- _Assignment_:
Find how many lines in this data contain the string "delete". Respond with only that number.
┌─ Provided records
Set Default Goal Selector "!".
Local Open Scope string_scope.
Local Open Scope list_scope.

(** Where the worker of a transaction is: just invoked, executing on an
    overlay, validated and pruned, or past [Execute] with the merge to come. *)
Inductive phase :=
| Started
| Running (overlay : gmap string string)
| Validated (result : ReExecuteResult)
| Merging (result : ReExecuteResult).

(** [history] holds the scheduler, and the order of arrival, the popped
    transactions and the pruned keys, which only the proofs use; [commits] is
    the order of the merges. *)
Record replay := mkReplay {
  history : run; phases : gmap string phase; committedDelta : gmap string string;
  serialReplayList : list string; noContext : list string; commits : list string }.

Definition scheduler (s : replay) : DepurgeScheduler := sched (history s).
Definition inProgress (s : replay) : nat := size (phases s).

(** [filterOverlayByKeys]; a nil map and an empty one behave alike. *)
Definition filterOverlayByKeys (m : gmap string string) (allowed : list string) : gmap string string :=
  filter (fun e => e.1 ∈ allowed) m.

Definition real_keys (r : ReExecuteResult) : list string := RealReadKeys r ++ RealWriteKeys r.

Definition exceeds (conservativeKeys : list string) (r : ReExecuteResult) : bool :=
  existsb (fun k => negb (bool_decide (k ∈ conservativeKeys))) (real_keys r).

Definition pruned (conservativeKeys : list string) (r : ReExecuteResult) : nat :=
  length (filter (fun k => k ∉ real_keys r) conservativeKeys).

(** What a worker does with the scheduler. *)
Definition prune_spurious (ds : DepurgeScheduler) (txID : string) (r : ReExecuteResult) : outcome DepurgeScheduler :=
  if decide (0 < pruned (GetConservativeKeys ds txID) r) then Prune ds txID (real_keys r) else Ret ds.

(** The history of a step of the scheduler. *)
Definition popped (h : run) (t : string) (ds : DepurgeScheduler) : run := mkRun (arrived h) (t :: working h) (shed h) ds.
Definition finished (h : run) (t : string) (ds : DepurgeScheduler) : run :=
  mkRun (arrived h) (filter (fun u => u <> t) (working h)) (shed h) ds.
Definition narrowed (h : run) (t : string) (real : list string) (ds : DepurgeScheduler) : run :=
  mkRun (arrived h) (working h) (((fun k => (t, k)) <$> filter (fun k => k ∉ real) (keys_of (sched h) t)) ++ shed h) ds.

Inductive event := EPop | ENoContext | ESnapshot | EAbort | EValidate | EExecute | EMerge.

Inductive replay_step (ReExecute : executor) (txIDToIdx : gmap string nat) : replay -> event -> string -> replay -> Prop :=
| rs_pop h P delta sl nc cm ds t :
    PopReady (sched h) = (ds, t) -> t <> EmptyString ->
    replay_step ReExecute txIDToIdx (mkReplay h P delta sl nc cm) EPop t
      (mkReplay (popped h t ds) (<[t := Started]> P) delta sl nc cm)
| rs_pop_prune h P delta sl nc cm ds t :
    PopPruneReady (sched h) = (ds, t) -> t <> EmptyString ->
    replay_step ReExecute txIDToIdx (mkReplay h P delta sl nc cm) EPop t
      (mkReplay (popped h t ds) (<[t := Started]> P) delta sl nc cm)
| rs_no_context h P delta sl nc cm ds t :
    P !! t = Some Started -> txIDToIdx !! t = None -> Abort (sched h) t = Ret ds ->
    replay_step ReExecute txIDToIdx (mkReplay h P delta sl nc cm) ENoContext t
      (mkReplay (finished h t ds) (delete t P) delta sl (nc ++ [t]) cm)
| rs_snapshot h P delta sl nc cm t i :
    P !! t = Some Started -> txIDToIdx !! t = Some i ->
    replay_step ReExecute txIDToIdx (mkReplay h P delta sl nc cm) ESnapshot t
      (mkReplay h (<[t := Running (filterOverlayByKeys delta (GetConservativeKeys (sched h) t))]> P) delta sl nc cm)
| rs_error h P delta sl nc cm t i o ds :
    P !! t = Some (Running o) -> txIDToIdx !! t = Some i -> ReExecute i o = None -> Abort (sched h) t = Ret ds ->
    replay_step ReExecute txIDToIdx (mkReplay h P delta sl nc cm) EAbort t
      (mkReplay (finished h t ds) (delete t P) delta (sl ++ [t]) nc cm)
| rs_exceed h P delta sl nc cm t i o r ds :
    P !! t = Some (Running o) -> txIDToIdx !! t = Some i -> ReExecute i o = Some r ->
    exceeds (GetConservativeKeys (sched h) t) r = true -> Abort (sched h) t = Ret ds ->
    replay_step ReExecute txIDToIdx (mkReplay h P delta sl nc cm) EAbort t
      (mkReplay (finished h t ds) (delete t P) delta (sl ++ [t]) nc cm)
| rs_validate h P delta sl nc cm t i o r ds :
    P !! t = Some (Running o) -> txIDToIdx !! t = Some i -> ReExecute i o = Some r ->
    exceeds (GetConservativeKeys (sched h) t) r = false -> prune_spurious (sched h) t r = Ret ds ->
    replay_step ReExecute txIDToIdx (mkReplay h P delta sl nc cm) EValidate t
      (mkReplay (narrowed h t (real_keys r) ds) (<[t := Validated r]> P) delta sl nc cm)
| rs_execute h P delta sl nc cm t r ds :
    P !! t = Some (Validated r) -> Execute (sched h) t = Ret ds ->
    replay_step ReExecute txIDToIdx (mkReplay h P delta sl nc cm) EExecute t
      (mkReplay (finished h t ds) (<[t := Merging r]> P) delta sl nc cm)
| rs_merge h P delta sl nc cm t r :
    P !! t = Some (Merging r) ->
    replay_step ReExecute txIDToIdx (mkReplay h P delta sl nc cm) EMerge t
      (mkReplay h (delete t P) (WriteValues r ∪ delta) sl nc (cm ++ [t])).

(** The loop of [test_replay.go] leaves when it reads, in this order, no
    worker in progress and two empty queues. *)
Definition queues_empty (s : replay) : Prop :=
  GetReadyQueueLen (scheduler s) = 0 /\ GetPruneReadyQueueLen (scheduler s) = 0.

(** A freshly loaded scheduler, on the writes committed by earlier blocks. *)
Definition start_block (h : run) (delta : gmap string string) (sl : list string) : replay := mkReplay h ∅ delta sl [] [].

(** ** What the steps do to the history *)
Lemma working_facts h t : run_inv h -> t ∈ working h ->
  t ∈ arrived h /\ executed (sched h) t = false /\ t ∈ runnable h /\
  exists R1 R2, working h = R1 ++ t :: R2 /\ filter (fun u => u <> t) (working h) = R1 ++ R2.
Proof.
  intros Hi Ht. pose proof (si_lists _ _ _ (ri_sched _ Hi)) as Hl.
  assert (t ∈ runnable h) as Hr by (unfold runnable; rewrite !elem_of_app; auto).
  apply (sl_elem _ _ _ _ Hl) in Hr as Hr'. destruct Hr' as (Ho & _ & Hx & _). split_and!; try done.
  apply list_elem_of_split in Ht as (R1 & R2 & E). exists R1, R2. split; [done|].
  pose proof (sl_nodup _ _ _ _ Hl) as Hnd. rewrite E in Hnd |- *. apply NoDup_app in Hnd as (_ & _ & Hnd).
  apply NoDup_app in Hnd as (_ & _ & Hnd). rewrite <- Permutation_middle in Hnd. apply NoDup_cons in Hnd as [Hn _].
  rewrite filter_app, filter_cons_False by tauto. rewrite !filter_all_True; [done|..]; intros u Hu ->; apply Hn, elem_of_app; auto.
Qed.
└─
- _Answer to this problem_:
4